Monday’s Money Saving Tips: What Money Do You Need For South America?

US Dollars – essential for travelling in South America!

One of the most important aspects of travel is knowing what currencies to take with you and how to access your funds abroad. This week I’ll give you a quick overview of South America in terms of what money you need and accessing your money etc. I am only including the countries I actually visited by the way (so Guyana and French Guyana are not included here)

First of all the BEST currency to carry with you in South America is the US Dollar. You will be able to exchange US Dollars in every country for the local currency and carrying US Dollars with you is pretty much essential to your trip, you’ll save money, you’ll be able to swap it in every country and you can also use it as currency in a few places.

Ecuador and Panama (though I didn’t include it on this as it’s in Central America) officially use the US Dollar. All the other countries will have money exchange places to transfer your US Dollars. Basically in each country I would carry US Dollars, the currency of the country I’m in and if possible the currency of the country I’m heading to next. It is much better and easier to pay for everything in South America by cash. Yes you can use credit card of course, but I stuck to cash 95% of the time.

Country by country here is a rundown of the currencies you’ll be using as you explore this wonderful continent:


Argentine Pesos

Argentina use the Argentine Peso. Within Argentina you can transfer your US Dollars for these. You can also find Chilean Pesos, Paraguayan Guaranis, Bolivian Bolivianas, Uruguayan Pesos and Brazilian Reals, especially in those cities and towns close to the borders.

The big cities ALL have international ATMs for you to withdraw your funds. A lot of the small towns do as well, but rural villages etc. might not.

You can pay for a few things on Mastercard, American Express and Visa, especially in Buenos Aires.

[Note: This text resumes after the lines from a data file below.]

(** The first send draws a byte that loses it; the receive gets the second. *)
Definition history : list tk_move :=
  [TkCall (TkSend (lit "c") (lit "a")); TkCall (TkSend (lit "c") (lit "b")); TkCall (TkRecv 1 (lit "c") true)]
  ++ replicate 4 (TkRun 0 (draw x05)) ++ replicate 4 (TkRun 1 (draw x50)) ++ replicate 3 (TkRun 2 (draw x50)).

Lemma testkit_linearizable_witness :
  let r := foldl (tk_step lossy_stack) tk_start history in
  rn_log r = [(1, DidPush (lit "c") (lit "b")); (2, DidPop (lit "c") (Some (lit "b")))] ∧ sequential (rn_log r).
Proof.
  split; [vm_refl |]. exact (proj1 (testkit_linearizable lossy_stack [] history)).
Defined.
End TestKitWitness.
Definition Inner_remove_group_key (g : GroupId) (k : GroupKeyId) (i : InMemoryInner)
    : bool * InMemoryInner :=
  (bool_decide (is_Some (in_group_keys i !! (g, k))), set_group_keys (delete (g, k)) i).

(** ** The in-memory store *)

#[export] Instance InMemoryStateStore : StateStore InMemoryInner := {|
  next_local_slot_version slot := Inner_next_local_slot_version slot;
  last_seen_slot_version slot i := Ok (Inner_last_seen_slot_version slot i);
  record_seen_slot_version slot v i := (Ok tt, (Inner_record_seen_slot_version slot v i).2);
  iroh_keypair i := Ok (Inner_iroh_keypair i);
  store_iroh_keypair secret i := (Ok tt, Inner_store_iroh_keypair secret i);
  peer_identity i := Ok (Inner_peer_identity i);
  store_peer_identity id i := (Ok tt, Inner_store_peer_identity id i);
  trusted_peer p i := Ok (Inner_trusted_peer p i);
  trusted_peers i := Ok (Inner_trusted_peers i);
  store_trusted_peer t i := (Ok tt, Inner_store_trusted_peer t i);
  remove_trusted_peer p i := (Ok tt, (Inner_remove_trusted_peer p i).2);
  group_keys g i := Ok (Inner_group_keys g i);
  store_group_key g k i := (Ok tt, Inner_store_group_key g k i);
  remove_group_key g k i := (Ok tt, (Inner_remove_group_key g k i).2)
|}.

(** ** The snapshot *)

Record SnapshotPeerIdentity : Type := MkSnapIdentity {
  sn_signing : bytes; sn_exchange : bytes; sn_iroh_secret : option bytes
}.

Record SnapshotIrohEndpoint : Type := MkSnapEndpoint {
  sn_endpoint_id : bytes; sn_relay_urls : list bytes; sn_direct_addrs : list bytes
}.

Record SnapshotTrustedPeer : Type := MkSnapPeer {
  sn_peer_id : bytes; sn_signing_key : bytes; sn_exchange_key : bytes;
  sn_iroh_endpoint : option SnapshotIrohEndpoint
}.

Record SnapshotGroupKey : Type := MkSnapGroupKey {
  sn_group : bytes; sn_id : bytes; sn_secret : bytes
}.

Record Snapshot : Type := MkSnapshot {
  sn_version : N;
  sn_local_slot_versions : gmap bytes N;
  sn_last_seen_slot_versions : gmap bytes N;
  sn_iroh_keypair : option bytes;
  sn_peer_identity : option SnapshotPeerIdentity;
  sn_trusted_peers : list SnapshotTrustedPeer;
  sn_group_keys : list SnapshotGroupKey
}.
Lemma open_seal_aux nonces sender kind name payload cards e me trusted :
  PeerEnvelope_seal nonces sender kind name payload cards = Ok e →
  addresses cards me → trusts trusted sender →
  PeerEnvelope_open e me kind name trusted
  = Ok (MkPeerEnvelopeMessage (PeerIdentity_peer_id sender) (verifying_key (signing sender)) payload).
Proof.
  intros (Hname & _ & Hs & Hk & Hn & Hrs & Hfit & Hsig & _)%PeerEnvelope_seal_Ok [(c & Hc & Hid) Hex] Htr.
  apply validate_name_Ok in Hname.
  destruct (trusts_find _ _ Htr) as (t & Ht & Htk & Htx & Htv).
  destruct (Forall2_find_first _ (λ r, bool_decide (recipient r = PeerIdentity_peer_id me)) _ _ c Hrs Hc)
    as (r & Hr & c' & Hc' & Hseal).
  { intros b (Hb & _). apply bool_decide_eq_true. congruence. }
  pose proof (find_first_Some _ _ _ Hr) as [_ Hrid%bool_decide_eq_true].
  destruct Hseal as (Hrc & _ & key & Hkey & Henc).
  unfold PeerEnvelope_open. rewrite Hname, Hs, Hk, Hn, Hr, Ht.
  rewrite !bool_decide_eq_true_2 by done. cbn [map_err rbind negb orb guard_err ok_or].
  rewrite Htv. cbn [map_err rbind]. rewrite Htx, pairwise_message_key_comm.
  rewrite <- (Hex c' Hc') by congruence. rewrite Hkey. cbn [rbind].
  rewrite Hrc. unfold peer_decrypt. rewrite (aead_decrypt_encrypt _ _ _ _ _ Henc). cbn [ok_or rbind].
  rewrite peer_preimage_eq, decide_True by done. cbn [rbind].
  rewrite Hsig, Htk. unfold verify, sign. by rewrite ed_verify_sign.
Qed.

Lemma try_from_to_wire e :
  name_ok (pe_name e) → pe_recipients e ≠ [] → length (pe_signature e) = SIG_LEN →
  PeerEnvelope_try_from_wire (PeerEnvelope_to_wire e) = Ok e.
Proof.
  destruct e as [[i] k n l s]. cbn [pe_name pe_recipients pe_signature].
  intros Hn%validate_name_Ok Hl Hs. unfold PeerEnvelope_try_from_wire, PeerEnvelope_to_wire.
  cbn [pw_version pw_channel_kind pw_channel_name pw_recipients pw_signature pw_sender_peer_id
    pe_sender pe_kind pe_name pe_recipients pe_signature PeerId_to_bytes].
  rewrite decide_False by (intros []; done).
  assert (channel_kind_from_code (channel_kind_code k) = Ok k) as -> by (by destruct k).
  cbn [rbind]. rewrite Hn. cbn [map_err rbind]. destruct l as [|r l]; [done |]. cbn [map].
  rewrite array_from_slice_length by done. cbn [ok_or rbind]. rewrite map_map.
  do 2 f_equal. destruct r as [[id] no ct]. f_equal.
  rewrite <- (map_id l) at 2. apply map_ext. by intros [[] ? ?].
Qed.

(** A sealed envelope is what its bytes decode to. *)
Lemma PeerEnvelope_from_to_bytes nonces sender kind name payload cards e b :
  PeerEnvelope_seal nonces sender kind name payload cards = Ok e →
  PeerEnvelope_to_bytes e = Ok b → PeerEnvelope_from_bytes b = Ok e.
Proof.
  intros (Hn & Hc & _ & _ & Hname & Hrs & _ & Hsig & _)%PeerEnvelope_seal_Ok Hb%of_sum_Ok%from_slice_to_vec_named.
  unfold PeerEnvelope_from_bytes. rewrite Hb. cbn [of_sum rbind].
  rewrite try_from_to_wire; [done | by rewrite Hname | | rewrite Hsig; apply ed_sign_length].
  intros Hnil. rewrite Hnil in Hrs. by inversion Hrs; subst.
Qed.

ALL airports have ATMs and shops/restaurants which accept credit cards.


Bolivianos or Bs as they’re often called

Bolivia use the Boliviano. Often shortened to the B. Beware of bogus and counterfeit notes in Bolivia. It’s better to book your tours etc. in cash though I did notice places in La Paz, Potosi and Uyuni accepting credit cards.


Brazilian Reals

Brazil’s official currency is the Real, you can get Reals in Uruguay, Argentina and Paraguay for sure, especially in towns near the border (Ciudad del Este and Puerto Iguazu).

The big cities all have ATMs as do the airports. You’re better to carry cash around with you though, which is what I did. Places like Sao Paulo and Rio of course accept credit cards in many venues.


Chilean Pesos are used in Chile, but also carry the US Dollar

Again US Dollars are the preferred currency for exchanging. Chile themselves use the Peso. Don’t carry large notes as getting change can be difficult.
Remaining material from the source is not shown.